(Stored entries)
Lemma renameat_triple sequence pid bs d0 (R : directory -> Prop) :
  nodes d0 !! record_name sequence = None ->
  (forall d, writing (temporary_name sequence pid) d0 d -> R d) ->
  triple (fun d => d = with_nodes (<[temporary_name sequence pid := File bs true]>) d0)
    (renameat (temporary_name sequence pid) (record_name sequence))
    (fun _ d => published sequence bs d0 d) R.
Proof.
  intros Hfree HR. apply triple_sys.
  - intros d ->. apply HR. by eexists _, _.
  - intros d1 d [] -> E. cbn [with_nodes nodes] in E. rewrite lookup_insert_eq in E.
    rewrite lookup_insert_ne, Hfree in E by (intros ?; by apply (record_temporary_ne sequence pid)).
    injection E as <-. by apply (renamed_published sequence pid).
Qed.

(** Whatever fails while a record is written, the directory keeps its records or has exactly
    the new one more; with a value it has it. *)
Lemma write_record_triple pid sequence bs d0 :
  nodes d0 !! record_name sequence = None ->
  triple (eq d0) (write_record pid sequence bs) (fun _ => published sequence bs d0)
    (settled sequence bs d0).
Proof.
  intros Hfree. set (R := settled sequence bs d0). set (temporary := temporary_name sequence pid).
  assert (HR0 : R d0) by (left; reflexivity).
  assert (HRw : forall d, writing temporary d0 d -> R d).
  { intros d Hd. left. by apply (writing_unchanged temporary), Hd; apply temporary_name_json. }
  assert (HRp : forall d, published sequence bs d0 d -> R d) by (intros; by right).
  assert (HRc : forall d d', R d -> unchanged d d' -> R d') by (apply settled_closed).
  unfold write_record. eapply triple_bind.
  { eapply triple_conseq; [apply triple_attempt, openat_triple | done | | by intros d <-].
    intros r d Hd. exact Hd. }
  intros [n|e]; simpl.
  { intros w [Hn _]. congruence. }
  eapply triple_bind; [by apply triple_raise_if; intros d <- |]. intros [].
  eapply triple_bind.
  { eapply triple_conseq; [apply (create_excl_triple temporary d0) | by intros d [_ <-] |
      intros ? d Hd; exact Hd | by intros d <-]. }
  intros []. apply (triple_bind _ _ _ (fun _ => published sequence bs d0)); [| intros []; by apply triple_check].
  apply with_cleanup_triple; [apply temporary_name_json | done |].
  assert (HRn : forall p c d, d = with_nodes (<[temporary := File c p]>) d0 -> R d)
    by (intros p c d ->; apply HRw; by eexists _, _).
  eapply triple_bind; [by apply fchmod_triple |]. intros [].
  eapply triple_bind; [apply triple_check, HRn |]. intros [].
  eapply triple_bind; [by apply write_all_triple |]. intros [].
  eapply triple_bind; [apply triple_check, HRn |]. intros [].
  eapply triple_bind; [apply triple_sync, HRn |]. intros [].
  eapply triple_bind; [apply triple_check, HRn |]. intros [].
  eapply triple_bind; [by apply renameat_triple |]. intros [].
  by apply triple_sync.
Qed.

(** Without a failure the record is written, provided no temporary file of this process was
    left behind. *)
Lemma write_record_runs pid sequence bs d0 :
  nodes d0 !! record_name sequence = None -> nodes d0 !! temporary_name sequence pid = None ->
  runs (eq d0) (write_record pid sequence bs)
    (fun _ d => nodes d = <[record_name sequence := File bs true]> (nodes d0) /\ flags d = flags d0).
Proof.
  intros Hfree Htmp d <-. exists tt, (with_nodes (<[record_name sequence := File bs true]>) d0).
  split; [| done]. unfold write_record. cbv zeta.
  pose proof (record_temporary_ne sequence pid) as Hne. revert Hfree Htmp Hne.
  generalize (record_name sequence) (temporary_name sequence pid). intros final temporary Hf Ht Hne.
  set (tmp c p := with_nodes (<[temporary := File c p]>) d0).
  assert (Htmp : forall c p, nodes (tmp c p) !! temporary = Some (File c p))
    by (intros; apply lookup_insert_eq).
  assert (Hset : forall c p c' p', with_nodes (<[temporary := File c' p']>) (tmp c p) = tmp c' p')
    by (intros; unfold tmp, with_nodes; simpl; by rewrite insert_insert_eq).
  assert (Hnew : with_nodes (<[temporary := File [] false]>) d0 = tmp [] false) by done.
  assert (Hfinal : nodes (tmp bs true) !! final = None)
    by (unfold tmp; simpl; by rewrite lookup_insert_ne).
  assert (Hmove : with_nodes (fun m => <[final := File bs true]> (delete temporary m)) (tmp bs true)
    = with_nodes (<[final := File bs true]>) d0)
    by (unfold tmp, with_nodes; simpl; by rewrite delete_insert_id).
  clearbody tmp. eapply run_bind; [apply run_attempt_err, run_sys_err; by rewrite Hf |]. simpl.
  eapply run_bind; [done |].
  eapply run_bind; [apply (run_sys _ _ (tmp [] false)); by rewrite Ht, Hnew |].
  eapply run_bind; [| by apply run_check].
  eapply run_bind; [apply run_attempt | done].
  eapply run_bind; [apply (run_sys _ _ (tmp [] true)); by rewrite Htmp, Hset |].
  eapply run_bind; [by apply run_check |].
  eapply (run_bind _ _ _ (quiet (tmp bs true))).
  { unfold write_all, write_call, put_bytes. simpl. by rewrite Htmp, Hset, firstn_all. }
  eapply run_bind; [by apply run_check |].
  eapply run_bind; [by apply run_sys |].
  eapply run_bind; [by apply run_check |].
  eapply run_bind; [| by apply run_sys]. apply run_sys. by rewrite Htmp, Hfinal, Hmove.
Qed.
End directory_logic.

- **Task details**
What is wanted is every line from the first line of the entries through the line that contains "(forall d, writing", given again exactly.

- **Answer to the exercise**
Lemma renameat_triple sequence pid bs d0 (R : directory -> Prop) :
  nodes d0 !! record_name sequence = None ->
  (forall d, writing (temporary_name sequence pid) d0 d -> R d) ->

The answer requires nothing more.